Verborragia

Fala de Alexandre Bompard é inapropriada e desastrosa, diz ex-vice-presidente do Carrefour

“Concorrência é concorrência. A agricultura na França não é competitiva e recebe muito subsídio”, diz Stéphane Engelhard

Carrefour

“A declaração de Alexandre Bompard foi totalmente inapropriada. Inacreditável! Se realmente tiver um boicote ao Carrefour no Brasil, é um desastre”. Assim, sem rodeios, o executivo francês Stéphane Engelhard resume a celeuma criada após o CEO global da rede varejista anunciar que não vai mais comprar carne do Mercosul.

Engelhard fala com conhecimento de causa. Por oito anos, foi vice-presidente de relações institucionais do Carrefour Brasil, posto de onde acompanhou uma das maiores crises de reputação da varejista: o assassinato de um homem negro por seguranças do supermercado em Porto Alegre, em 2020.

Em entrevista ao The AgriBiz, Engelhard se mostrou perplexo com a falta de tato de Bompard, provocando um estremecimento desnecessário na relação da rede com o Brasil, um país crucial para o negócio da varejista. “A operação brasileira faz 40% do Ebitda global”, lembrou Engelhard.

Para ele, o CEO global do Carrefour comprou a narrativa protecionista dos agricultores franceses, se amparando em “mentiras” sobre a sustentabilidade dos frigoríficos brasileiros para afagar o presidente da França, Emmanuel Macron, um político fragilizado após perder a maioria na Assembleia Nacional.

A postura de Bompard também está amparada em uma demagogia barata, até porque o Brasil deve representar menos de 1% da carne que o Carrefour vende na França, estimou.

Engelhard vai além. A ira dos agricultores franceses, que protestam contra o acordo entre União Europeia e Mercosul, vai na contramão do liberalismo econômico. “Concorrência é concorrência. A agricultura na França não é competitiva e recebe muito subsídio”, disparou o ex-vice-presidente do Carrefour Brasil.

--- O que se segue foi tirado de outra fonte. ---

(** X10. Along purchases made as a caller makes them, the owned-roads list
    and the owner fields agree: if every call names its road by its key in
    the player's road table and, before a run of calls to either copy of
    [buy], every owned name that is a key stands for a road that names the
    player as owner, the same holds after the run. *)
Theorem listed_roads_are_owned buy calls st :
  copied_buy buy →
  by_name (_dict_roads (self st)) calls →
  owns_listed st →
  owns_listed (buy_all buy calls st).2.
Proof.
  intros Hbuy Hcalls Howns.
  cut (_dict_roads (self (buy_all buy calls st).2) = _dict_roads (self st)
       ∧ owns_listed (buy_all buy calls st).2); [tauto|].
  apply (buy_all_invariant_by_name
           (λ s, _dict_roads (self s) = _dict_roads (self st)
                 ∧ owns_listed s)
           (_dict_roads (self st))); [|done|done].
  intros d road_name s (Htable & Hs) Hname. rewrite <- Htable in Hname.
  destruct (copied_buy_name_table buy d road_name s Hbuy) as [_ Htable'].
  split; [congruence|].
  assert (Hacq : ∀ road l,
            road ∈ (_list_owned_roads (self s) ++ [road_name])%list →
            _dict_roads (self s) !! road = Some l →
            belongs_to ((<[d := set_belongs_to (Some (_name (self s)))
                                  (roads s d)]> (roads s)) l)
            = Some (_name (self s))).
  { intros road l Hin Hl.
    destruct (decide (d = l)) as [<- | Hne]; [by rewrite fn_lookup_insert|].
    rewrite fn_lookup_insert_ne by done.
    apply elem_of_app in Hin as [Hin | Hin%list_elem_of_singleton].
    - by apply (Hs road).
    - subst road. congruence. }
  destruct (copied_buy_step buy d road_name s Hbuy)
    as [-> | (_ & _ & [-> | ->])]; [done | exact Hacq | exact Hacq].
Qed.
(** * microkube: process supervision and health orchestration

    A shallow embedding of the supervision core of microkubed:

    - [Handlers]      pkg/handlers/ServiceHandler.go
    - [Orchestrator]  cmd/microkubed/cmd/Microkubed.go
    - [Helpers]       the process handle of pkg/helpers
    - [Kube]          pkg/handlers/kube/KubeletHandler.go
    - [GoStrings]     what the sources use of Go's strings package
    - [KubeLog]       the parser for kubernetes log lines
    - [KubeletProbe]  the health probe of the kubelet handler
    - [Banner]        the banner of Microkubed.go
    - [IPRanges]      the cluster range of debian/microkube
    - [DnsMain]       internal/manifests/dns/main.go

    Effects (logging, sleeping, starting and stopping services, process
    exit) are recorded as a chronological trace of events; everything the
    operating system decides (whether a binary starts, what a health probe
    answers) is read from a [World]. *)

From Stdlib Require Import ZArith List String Ascii Bool Lia.
Import ListNotations.
Local Open Scope string_scope.
Local Open Scope Z_scope.
Local Open Scope list_scope.

(* ===================================================================== *)
(** ** pkg/handlers/ServiceHandler.go *)
(* ===================================================================== *)

Module Handlers.

(** [HealthMessage]: the result of one health probe. [Error] is the
    text of the Go [error], [None] for [nil]. *)
Record HealthMessage : Type := mkHealthMessage {
  IsHealthy : bool;
  Error : option string
}.

(** [net.IP] is a byte slice. *)
Definition IP : Type := list Byte.byte.

Section ExecutionEnvironment.

(** The two callback types are function values in Go; the record is
    parametric in what they are. *)
Variables OutputFn ExitFn : Type.

Record ExecutionEnvironment : Type := mkExecutionEnvironment {
  Binary : string;
  SudoMethod : string;
  Workdir : string;
  ListenAddress : IP;
  ServiceAddress : IP;
  DNSAddress : IP;
  OutputHandler : OutputFn;
  ExitHandler : ExitFn;
  EtcdClientPort : Z;
  EtcdPeerPort : Z;
  KubeApiPort : Z;
  KubeNodeApiPort : Z;
  KubeControllerManagerPort : Z;
  KubeletHealthPort : Z;
  KubeProxyHealthPort : Z;
  KubeProxyMetricsPort : Z;
  KubeSchedulerHealthPort : Z;
  KubeSchedulerMetricsPort : Z
}.

(** Go's [int] on the supported platform is a 64-bit two's complement
    integer; [wrap] is its overflow behaviour. *)
Definition wrap (z : Z) : Z := (z + 2 ^ 63) mod 2 ^ 64 - 2 ^ 63.
Lemma star_greedy_upper (a : atom) (k k' : cont)
    (cs : list (nat * jsstring)) :
  agree k k' ->
  forall s p,
    star_greedy (atom_ok f a) k' p
      (map (fun nv => (fst nv, upper (snd nv))) cs) (upper s)
    = option_map upper_state (star_greedy (atom_ok f a) k p cs s).
Proof.
  intros Hk. induction s as [|c s IH]; intros p.
  - apply (Hk {| pos := p; rest := []; caps := cs |}).
  - cbn [upper map star_greedy]. rewrite atom_ok_upper.
    destruct (atom_ok f a c).
    + rewrite orElse_map, <- IH.
      now rewrite <- (Hk {| pos := p; rest := c :: s; caps := cs |}).
    + apply (Hk {| pos := p; rest := c :: s; caps := cs |}).
Qed.

Lemma star_lazy_upper (a : atom) (k k' : cont)
    (cs : list (nat * jsstring)) :
  agree k k' ->
  forall s p,
    star_lazy (atom_ok f a) k' p
      (map (fun nv => (fst nv, upper (snd nv))) cs) (upper s)
    = option_map upper_state (star_lazy (atom_ok f a) k p cs s).
Proof.
  intros Hk. induction s as [|c s IH]; intros p;
    rewrite (star_lazy_eq _ k), orElse_map.
  - rewrite <- (Hk {| pos := p; rest := []; caps := cs |}).
    rewrite star_lazy_eq. reflexivity.
  - rewrite <- (Hk {| pos := p; rest := c :: s; caps := cs |}).
    change (upper (c :: s)) with (canonicalize c :: upper s).
    rewrite star_lazy_eq. f_equal.
    rewrite atom_ok_upper.
    destruct (atom_ok f a c); [apply IH | reflexivity].
Qed.

(** The matcher commutes with upper-casing the input. *)
Lemma m_upper (r : regex) :
  forall k k', agree k k' -> agree (m f r k) (m f r k').
Proof.
  induction r as [| |a|r1 IH1 r2 IH2|r1 IH1 r2 IH2|r IH|a|a|n r IH];
    intros k k' Hk st.
  - apply Hk.
  - cbn [m upper_state pos]. destruct (pos st =? 0); [apply Hk | reflexivity].
  - cbn [m upper_state pos rest caps]. destruct (rest st) as [|c s] eqn:Er;
      [reflexivity|].
    cbn [upper map]. rewrite atom_ok_upper.
    destruct (atom_ok f a c); [|reflexivity].
    apply (Hk {| pos := S (pos st); rest := s; caps := caps st |}).
  - cbn [m]. apply IH1. now apply IH2.
  - cbn [m]. rewrite orElse_map. now rewrite <- (IH1 _ _ Hk), <- (IH2 _ _ Hk).
  - cbn [m]. rewrite orElse_map, <- (Hk st). f_equal.
    apply IH. intros st'. cbn [upper_state pos].
    destruct (pos st' =? pos st); [reflexivity | apply Hk].
  - destruct st as [p s cs]. now apply star_greedy_upper.
  - destruct st as [p s cs]. now apply star_lazy_upper.
  - cbn [m]. apply IH. intros st'. cbn [upper_state pos rest caps].
    replace (firstn (pos st' - pos st) (upper (rest st)))
      with (upper (firstn (pos st' - pos st) (rest st)))
      by (unfold upper; symmetry; apply firstn_map).
    apply (Hk {| pos := pos st'; rest := rest st';
                 caps := (n, firstn (pos st' - pos st) (rest st))
                           :: caps st' |}).
Qed.

End IgnoreCase.

Section IgnoreCasePatterns.

Variable pt : pattern.
Hypothesis pt_case : ignoreCase (flag pt) = true.

Lemma match_at_upper (p : nat) (s : jsstring) :
  match_at pt p (upper s) = option_map upper_state (match_at pt p s).
Proof.
  unfold match_at.
  apply (m_upper (flag pt) pt_case (source pt) Some Some
           (fun st => eq_refl) {| pos := p; rest := s; caps := [] |}).
Qed.
(** * Verification of the distgo clean command and of the manual dister

    Shallow embedding of
      - [vendor/github.com/palantir/godel/apps/distgo/cmd/clean/clean.go]
        ([Products], [Run], [removeDirIfEmpty], [cleanBinOutput]), and
      - the manual dister ([Artifacts], [GenerateDistArtifacts]).

    Go strings are Rocq strings, Go maps are [gmap] and [gset].  The
    functions of Go's standard library that the code calls ([path],
    [strings], [sort], [os], [ioutil]) are modelled first, on a file
    system given as a finite map; the functions of the repository
    follow, statement by statement, in a state and error monad.  The
    second half of the file proves the properties of the clean-up: what
    [removeDirIfEmpty] does, where the walk up from a removed path
    stops, what a second run finds, and how a dry run relates to a real
    run; then which paths [Run] plans to remove, what it leaves alone,
    how it can fail, and how [Products] runs it for several products. *)

From Stdlib Require Import Ascii String.
From stdpp Require Import gmap strings list fin_maps sorting.


(* ===================================================================== *)
(** ** Go's [strings] and [path] packages *)
(* ===================================================================== *)

Module GoStrings.

(** [strings.HasPrefix s prefix] *)
Fixpoint HasPrefix (s pre : string) {struct pre} : bool :=
  match pre, s with
  | EmptyString, _ => true
  | String _ _, EmptyString => false
  | String c pre', String d s' => Ascii.eqb c d && HasPrefix s' pre'
  end.

(** [strings.Contains s substr]: [substr] occurs somewhere within [s]. *)
Fixpoint Contains (s substr : string) : bool :=
  HasPrefix s substr ||
  match s with
  | EmptyString => false
  | String _ s' => Contains s' substr
  end.

(** Order used by [sort.Strings]: bytewise lexicographic. *)
Definition le (s t : string) : Prop := String.leb s t = true.

#[export] Instance le_dec : RelDecision le.
Proof. intros s t. unfold le. apply _. Defined.

(** [sort.Strings] *)
Definition Sort (l : list string) : list string := merge_sort le l.

End GoStrings.

Module GoPath.

Definition is_slash (c : ascii) : bool := Ascii.eqb c "/".

Fixpoint has_slash (s : string) : bool :=
  match s with
  | EmptyString => false
  | String c s' => is_slash c || has_slash s'
  end.

(** The elements of a path: the substrings between slashes. *)
Fixpoint elems (s : string) : list string :=
  match s with
  | EmptyString => [EmptyString]
  | String c s' =>
      if is_slash c then EmptyString :: elems s'
      else match elems s' with
           | [] => [String c EmptyString]
           | h :: t => String c h :: t
           end
  end.

Fixpoint join (l : list string) : string :=
  match l with
  | [] => EmptyString
  | [x] => x
  | x :: l' => x +:+ "/" +:+ join l'
  end.
(** X1. The calls that are rejected at once leave the solver as it was:
    adding a constraint that is present, removing one that is not, adding
    an edit variable that is registered or whose clipped strength is the
    required one, removing or suggesting a value for a variable that is
    not registered. *)
Theorem rejected_calls_leave_solver :
  forall this : Solver.t,
    (forall fuel constraint,
        JsMap.has (_cnMap this) constraint = true ->
        addConstraint required fuel constraint this = (Throw "duplicate constraint", this))
    /\ (forall fuel constraint,
           JsMap.has (_cnMap this) constraint = false ->
           removeConstraint fuel constraint this = (Throw "unknown constraint", this))
    /\ (forall fuel cn_id variable strength,
           JsMap.has (_editMap this) variable = true ->
           addEditVariable required clip fuel cn_id variable strength this
           = (Throw "duplicate edit variable", this))
    /\ (forall fuel cn_id variable strength,
           JsMap.has (_editMap this) variable = false ->
           (clip strength =? required) = true ->
           addEditVariable required clip fuel cn_id variable strength this
           = (Throw "bad required strength", this))
    /\ (forall fuel variable,
           JsMap.has (_editMap this) variable = false ->
           removeEditVariable fuel variable this = (Throw "unknown edit variable", this))
    /\ (forall fuel variable value,
           JsMap.has (_editMap this) variable = false ->
           suggestValue fuel variable value this = (Throw "unknown edit variable", this)).
Proof.
  intros this. repeat split.
  - intros fuel constraint H. unfold addConstraint, bind, gets, throw. rewrite H. reflexivity.
  - intros fuel constraint H. unfold removeConstraint, bind, gets, throw.
    unfold JsMap.has in H. destruct (JsMap.get (_cnMap this) constraint); [discriminate|].
    reflexivity.
  - intros fuel cn_id variable strength H. unfold addEditVariable, bind, gets, throw.
    rewrite H. reflexivity.
  - intros fuel cn_id variable strength H R. unfold addEditVariable, bind, gets, throw.
    rewrite H, R. reflexivity.
  - intros fuel variable H. unfold removeEditVariable, bind, gets, throw.
    unfold JsMap.has in H. destruct (JsMap.get (_editMap this) variable); [discriminate|].
    reflexivity.
  - intros fuel variable value H. unfold suggestValue, bind, gets, throw.
    unfold JsMap.has in H. destruct (JsMap.get (_editMap this) variable); [discriminate|].
    reflexivity.
Qed.

(** X2. When [addConstraint] throws "unsatifiable constraint" (so spelt),
    which is the failure on a row of dummies with a constant that is not
    near zero, the constraint map, the basis, the edit map, the worklist
    and the artificial row are those of before the call; the id counter
    has not decreased, the variable-to-symbol map has at most got entries
    for variables it did not have, and for a required constraint the
    objective is that of before. *)
Theorem dummy_row_failure_keeps_tableau :
  forall (fuel : nat) (constraint : Constraint.t) (this this' : Solver.t),
    addConstraint required fuel constraint this = (Throw "unsatifiable constraint", this') ->
    tableau_kept this this'
    /\ (exists extra,
           _varMap this' = _varMap this ++ extra
           /\ forall e, In e extra -> JsMap.has (_varMap this) (fst e) = false)
    /\ ((Constraint.strength constraint <? required) = false ->
        _objective this' = _objective this).
Proof.
  intros fuel constraint this this' E.
  unfold addConstraint, bind, gets, throw, ret, run in E.
  destruct (JsMap.has (_cnMap this) constraint); [discriminate E|].
  pose proof (createRow_kept required constraint this) as K.
  pose proof (createRow_varMap required constraint this) as V.
  pose proof (createRow_objective required constraint this) as O.
  destruct (_createRow required constraint this) as [[row tag] this1].
  cbn [fst snd] in *.
  destruct (is_type SymbolType.Invalid (_chooseSubject row tag) && Row.allDummies row).
  - destruct (negb (nearZero (Row.constant row))).
    + inversion E; subst this'. split; [exact K|]. split; [exact V | exact O].
    + exfalso. destruct (is_type SymbolType.Invalid (Tag.marker tag)).
      * destruct (_addWithArtificialVariable fuel row this1) as [[[]|m|] this2] eqn:A.
        -- match type of E with _optimize ?f ?o ?s = _ =>
             destruct (optimize_throws f o s _ _ E) as [X|X]; discriminate X end.
        -- inversion E.
        -- inversion E; subst.
           destruct (addWithArtificialVariable_throws _ _ _ _ _ A) as [X|X]; discriminate X.
        -- discriminate E.
      * match type of E with _optimize ?f ?o ?s = _ =>
          destruct (optimize_throws f o s _ _ E) as [X|X]; discriminate X end.
  - exfalso. destruct (is_type SymbolType.Invalid (_chooseSubject row tag)).
    + destruct (_addWithArtificialVariable fuel row this1) as [[[]|m|] this2] eqn:A.
      * match type of E with _optimize ?f ?o ?s = _ =>
          destruct (optimize_throws f o s _ _ E) as [X|X]; discriminate X end.
      * inversion E.
      * inversion E; subst.
        destruct (addWithArtificialVariable_throws _ _ _ _ _ A) as [X|X]; discriminate X.
      * discriminate E.
    + match type of E with _optimize ?f ?o ?s = _ =>
        destruct (optimize_throws f o s _ _ E) as [X|X]; discriminate X end.
Qed.
End Failures.
Lemma coarsen_computes σ da g k agg :
  heap σ !! da = Some g →
  computes (coarsen_finescale_emissions da k agg) σ (coarsen_reduce g k agg).
Proof.
  intros Hda. pose proof (coarsen_run σ da g k agg Hda) as Hrun.
  unfold computes, coarsen_finescale_emissions.
  destruct (coarsen_reduce g k agg) as [g'|e]; [|by eexists].
  eexists _, _. split; [exact Hrun|]. simpl. split.
  - by apply prefix_app_r.
  - rewrite lookup_app_r by lia. by rewrite Nat.sub_diag.
Qed.

Lemma exact_multiple (n k : nat) : 0 < k → n `mod` k = 0 → n = n / k * k.
Proof.
  intros Hk Hmod. pose proof (Nat.div_mod_eq n k). lia.
Qed.

Lemma coarsen_reduce_exact g (k : Z) agg :
  (0 < k)%Z → nx g `mod` Z.to_nat k = 0 → ny g `mod` Z.to_nat k = 0 →
  coarsen_reduce g k agg
  = Ok (mkDataArray
          (window_mean <$> blocks (Z.to_nat k) (coord_x g))
          (window_mean <$> blocks (Z.to_nat k) (coord_y g))
          ((λ cols, (λ J, agg (block_values (Z.to_nat k) cols J))
                      <$> seq 0 (ny g / Z.to_nat k))
             <$> blocks (Z.to_nat k) (values g))).
Proof.
  intros Hk Hx Hy. unfold coarsen_reduce, nx, ny in *.
  destruct (Z.leb_spec k 0); [lia|].
  by rewrite !decide_True by done.
Qed.

(** C6: when the x and y lengths of the fine grid are multiples of the odd
    factor [k], coarsening with [np.sum] returns a grid whose values add up
    to exactly what the values of the fine grid add up to. *)
Theorem coarsen_conserves_total σ da F k :
  heap σ !! da = Some F → wf_grid F →
  (0 < k)%Z → Z.odd k = true →
  nx F `mod` Z.to_nat k = 0 → ny F `mod` Z.to_nat k = 0 →
  ∃ r σ' A,
    coarsen_finescale_emissions da k np_sum σ = (Ok r, σ')
    ∧ heap σ' !! r = Some A
    ∧ total A = total F.
Proof.
  intros Hda (_ & _ & Hlen & Hcols) Hk _ Hx Hy.
  pose proof (coarsen_run σ da F k np_sum Hda) as Hrun.
  rewrite (coarsen_reduce_exact F k np_sum Hk Hx Hy) in Hrun.
  eexists _, _, _. split; [exact Hrun|]. split.
  - simpl. rewrite lookup_app_r by lia. by rewrite Nat.sub_diag.
  - unfold total. simpl. unfold nx, ny in *.
    apply (coarsen_reduce_total F (Z.to_nat k) (length (coord_x F) / Z.to_nat k)).
    + lia.
    + rewrite Hlen. apply exact_multiple; [lia|done].
    + eapply Forall_impl; [exact Hcols|]. intros col Hcol. simpl in *.
      rewrite Hcol. apply exact_multiple; [lia|done].
Qed.

(** ** Arithmetic on arrays that share their grid *)

Lemma filter_all {A} (P : A → Prop) `{∀ x, Decision (P x)} (l : list A) :
  Forall P l → filter P l = l.
Proof.
  induction 1 as [|x l Hx _ IH]; [done|].
  by rewrite filter_cons_True, IH.
Qed.
Lemma effects_need_their_verb_witness :
  cwd (fst (iteration Example.root Example.guest (Received "CWD pub")
                      Example.machine))
  <> cwd Example.machine
  /\ reads Example.guest (Received "CWD pub") ["CWD"].
Proof.
  split; [discriminate|].
  destruct (effects_need_their_verb Example.root Example.guest
              (Received "CWD pub") Example.machine)
    as [_ [[E | R] _]]; [discriminate E | exact R].
Defined.

(** X17. CWD to a directory whose path does not have the text of
    [BASE_PATH] in it (a parent of the server root, a directory reached
    through an absolute argument such as [//etc]): the process is put
    back into the directory [BASE_PATH] names, the session is at the
    virtual path [/], and the reply is [250 Changed directory: /]. *)
Theorem cwd_outside_resets
        (BASE_PATH : string) (s : session) (text : string) (w : world)
        (d b : Fs.dirpath) :
  authenticated s = true ->
  verb_of text = Some "CWD" ->
  Fs.resolve (fs w) (cwd w)
             (resolve BASE_PATH (current_path s) (arg_of text))
  = inr (d, Fs.EDir) ->
  contains BASE_PATH (Fs.render d) = false ->
  Fs.resolve (fs w) d BASE_PATH = inr (b, Fs.EDir) ->
  iteration BASE_PATH s (Received text) w
  = (add_reply "250 Changed directory: /" (set_cwd b w),
     inr (set_current_path "/" s)).
Proof.
  intros A V X C B.
  rewrite (iteration_received _ _ _ _ _ V), (dispatch_CWD _ _ _ A).
  exact (do_CWD_reset _ _ _ _ _ _ X C B).
Qed.

Lemma cwd_outside_resets_witness :
  (Fs.resolve (fs Example.machine) (cwd Example.machine)
              (resolve Example.root "/pub" (arg_of "CWD //etc"))
   = inr (["etc"], Fs.EDir)
   /\ contains Example.root (Fs.render ["etc"]) = false)
  /\ iteration Example.root (set_current_path "/pub" Example.guest)
               (Received "CWD //etc") Example.machine
     = (add_reply "250 Changed directory: /"
          (set_cwd ["srv"; "ftp"] Example.machine),
        inr Example.guest).
Proof.
  split; [split; reflexivity|].
  exact (cwd_outside_resets Example.root
           (set_current_path "/pub" Example.guest) "CWD //etc"
           Example.machine ["etc"] ["srv"; "ftp"]
           eq_refl eq_refl eq_refl eq_refl eq_refl).
Defined.

(** ** Relative arguments after a change of directory *)

Lemma flat_no_trailing (p : Fs.dirpath) :
  p <> [] -> Forall proper_name p -> endswith_char "/" (flat p) = false.
Proof.
  intros N P. rewrite (app_removelast_last "" N) in P |- *.
  apply Forall_app in P. destruct P as [_ P]. inversion P as [|? ? [E F] _].
  rewrite flat_app, flat_cons.
  change (flat []) with "". rewrite append_empty.
  unfold endswith_char. rewrite last_char_append_cons.
  destruct (last p "") as [|c r] eqn:L; [discriminate E|].
  change (last_char (String "/" (String c r))) with (last_char (String c r)).
  pose proof (last_char_no_char _ _ F) as Q.
  destruct (last_char (String c r)) as [ch|]; [|reflexivity].
  apply Ascii.eqb_neq. congruence.
Qed.

Lemma flat_is_not_empty (p : Fs.dirpath) :
  p <> [] -> is_empty (flat p) = false.
Proof.
  destruct p as [|n r]; [intros N; now elim N|].
  intros _. rewrite flat_cons. reflexivity.
Qed.

Lemma proper_not_separator_first (n t : string) :
  proper_name n -> startswith "/" (n ++ t) = false.
Proof.
  intros [E F]. destruct n as [|c r]; [discriminate E|].
  cbn [no_char] in F. apply andb_true_iff in F. destruct F as [F _].
  apply negb_true_iff, Ascii.eqb_neq in F.
  unfold startswith. cbn [append String.prefix].
  destruct (ascii_dec "/" c); [contradiction | reflexivity].
Qed.

Lemma join_step_plain (p b : string) :
  is_empty p = false ->
  endswith_char "/" p = false ->
  startswith "/" b = false ->
  PosixPath.join_step p b = p ++ "/" ++ b.
Proof.
  intros E T S. unfold PosixPath.join_step. now rewrite S, E, T.
Qed.

(** X18. The virtual path that CWD leaves in the session makes the
    relative arguments that follow resolve in the directory CWD went to.
    When the server root is not [/] and the session is at the virtual path
    of a directory at or below the root, an argument that does not begin
    with a separator resolves to the path of that directory, a separator,
    and the argument. *)
Theorem relative_paths_follow_cwd
        (root_dir rest : Fs.dirpath) (arg : string) :
  root_dir <> [] ->
  Forall proper_name (root_dir ++ rest)%list ->
  mem (head arg) ["/"; "\"] = false ->
  resolve (Fs.render root_dir) (Fs.render rest) arg
  = Fs.render (root_dir ++ rest)%list ++ "/" ++ arg.
Proof.
  intros N P H. pose proof (no_separator_first _ H) as S.
  pose proof P as P'. apply Forall_app in P'. destruct P' as [Pr Pt].
  unfold resolve. rewrite H. unfold PosixPath.join. cbn [fold_left].
  rewrite (render_flat _ N).
  destruct rest as [|n r].
  - rewrite app_nil_r. change (tail (Fs.render [])) with "".
    rewrite (render_flat _ N).
    rewrite (join_step_plain _ "" (flat_is_not_empty _ N)
               (flat_no_trailing _ N Pr) eq_refl).
    unfold PosixPath.join_step. rewrite S.
    replace (endswith_char "/" (flat root_dir ++ "/" ++ "")) with true.
    + rewrite orb_true_r, !append_assoc. reflexivity.
    + unfold endswith_char. change ("/" ++ "") with (String "/" "").
      rewrite last_char_append_cons. reflexivity.
  - assert (M : (root_dir ++ n :: r)%list <> [])
      by (destruct root_dir; discriminate).
    rewrite (render_flat _ M).
    change (Fs.render (n :: r)) with (flat (n :: r)).
    rewrite (flat_cons n r). change (tail (String "/" n ++ flat r))
      with (n ++ flat r).
    inversion Pt as [|? ? Pn _]; subst.
    rewrite (join_step_plain _ _ (flat_is_not_empty _ N)
               (flat_no_trailing _ N Pr)
               (proper_not_separator_first _ _ Pn)).
    replace (flat root_dir ++ "/" ++ n ++ flat r)
      with (flat (root_dir ++ n :: r)%list)
      by (rewrite flat_app, flat_cons; reflexivity).
    exact (join_step_plain _ _ (flat_is_not_empty _ M)
             (flat_no_trailing _ M P) S).
Qed.

Lemma relative_paths_follow_cwd_witness :
  (["srv"; "ftp"] <> [] /\ mem (head "a.txt") ["/"; "\"] = false)
  /\ resolve Example.root "/pub" "a.txt" = "/srv/ftp/pub/a.txt"
  /\ resolve Example.root "/" "a.txt" = "/srv/ftp/a.txt".
Proof.
  split; [split; [discriminate | reflexivity]|]. split.
  - apply (relative_paths_follow_cwd ["srv"; "ftp"] ["pub"] "a.txt");
      [discriminate | | reflexivity].
    repeat constructor.
  - apply (relative_paths_follow_cwd ["srv"; "ftp"] [] "a.txt");
      [discriminate | | reflexivity].
    repeat constructor.
Defined.

(** ** Lines of a supported verb and an argument *)

Lemma take_line_whole (a : string) :
  no_char LF a = true -> Pattern.take_line a = a.
Proof.
  induction a as [|c r IH]; [reflexivity|].
  cbn [no_char Pattern.take_line]. intros H.
  apply andb_true_iff in H. destruct H as [C R].
  apply negb_true_iff in C. rewrite Ascii.eqb_sym in C.
  rewrite C, (IH R). reflexivity.
Qed.

Lemma scan_inside_whole (prev : ascii) (a : string) :
  no_char LF a = true -> Pattern.scan true prev a = [].
Proof.
  revert prev. induction a as [|c r IH]; intros prev H; [reflexivity|].
  cbn [no_char] in H. apply andb_true_iff in H. destruct H as [C R].
  apply negb_true_iff in C. rewrite Ascii.eqb_sym in C.
  cbn [Pattern.scan]. rewrite C. exact (IH c R).
Qed.

Lemma scan_argument (v : ascii) (a : string) :
  is_space v = false ->
  no_char LF a = true ->
  Pattern.scan false v (String " " a)
  = match a with "" => [] | _ => [a] end.
Proof.
  intros V H. cbn [Pattern.scan].
  change (Ascii.eqb " " LF) with false. cbv beta iota. rewrite V.
  destruct a as [|c r]; [reflexivity|].
  pose proof (take_line_whole _ H) as T.
  cbn [no_char] in H. apply andb_true_iff in H. destruct H as [C R].
  apply negb_true_iff in C. rewrite Ascii.eqb_sym in C.
  cbn [Pattern.scan]. rewrite C.
  change (is_space " ") with true. cbv beta iota.
  rewrite T, (scan_inside_whole _ _ R). reflexivity.
Qed.

Lemma findall_line (verb a : string) :
  mem verb SUPPORTED_COMMANDS = true ->
  no_char LF a = true ->
  Pattern.findall (verb ++ String " " a)
  = verb :: match a with "" => [] | _ => [a] end.
Proof.
  intros S H. apply mem_In in S. cbn [In SUPPORTED_COMMANDS] in S.
  destruct S as [<-|[<-|[<-|[<-|[<-|[<-|[<-|[<-|[<-|[<-|[]]]]]]]]]]];
    unfold Pattern.findall; cbv -[Pattern.scan];
    (rewrite scan_argument; [reflexivity | reflexivity | exact H]).
Qed.

(** X19. A line made of a supported verb, one space and a text without a
    line feed is read as that verb with that text, stripped, as its
    argument: spaces inside the argument are kept (a file name of several
    words stays whole), and an empty text gives the empty argument. *)
Theorem supported_line_is_read
        (text verb a : string) :
  mem verb SUPPORTED_COMMANDS = true ->
  strip text = verb ++ String " " a ->
  no_char LF a = true ->
  verb_of text = Some verb /\ arg_of text = strip a.
Proof.
  intros S E H. unfold verb_of, arg_of.
  rewrite E, (findall_line _ _ S H).
  destruct a; split; reflexivity.
Qed.

Lemma supported_line_is_read_witness :
  (mem "RETR" SUPPORTED_COMMANDS = true
   /\ strip "RETR my notes.txt " = "RETR" ++ String " " "my notes.txt"
   /\ no_char LF "my notes.txt" = true)
  /\ verb_of "RETR my notes.txt " = Some "RETR"
  /\ arg_of "RETR my notes.txt " = strip "my notes.txt".
Proof.
  split; [repeat split|].
  exact (supported_line_is_read "RETR my notes.txt " "RETR" "my notes.txt"
           eq_refl eq_refl eq_refl).
Defined.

Na visão dele, um boicote às compras na varejista, medida defendida por vários líderes do agronegócio — incluindo o governador de Mato Grosso, Mauro Mendes —, é muito difícil de sustentar no longo prazo, mas poderia provocar algum dissabor por algumas semanas, constrangendo Bompard.

Engelhard  lembrou que, durante a crise que se seguiu ao assassinato de João Alberto Silveira Freitas, em Porto Alegre, as vendas do Carrefour sofreram por dois meses. Depois, no entanto, a receita voltou à dinâmica normal.

Também por isso, é virtualmente impossível que os frigoríficos brasileiros interrompam as vendas de carnes para Atacadão e Carrefour Brasil, como sugeriu ontem uma carta assinada por cinco entidades de classe: Abiec, ABPA, Abag, CNA, Sociedade Rural brasileira e Fiesp.

“A carta é só retórica de repúdio. O que queremos é que o CEO do Carrefour se retrate no mesmo local em que fez o ataque”, disse um dos signatários do documento, sob a condição de anonimato.

A palavra está com Bompard.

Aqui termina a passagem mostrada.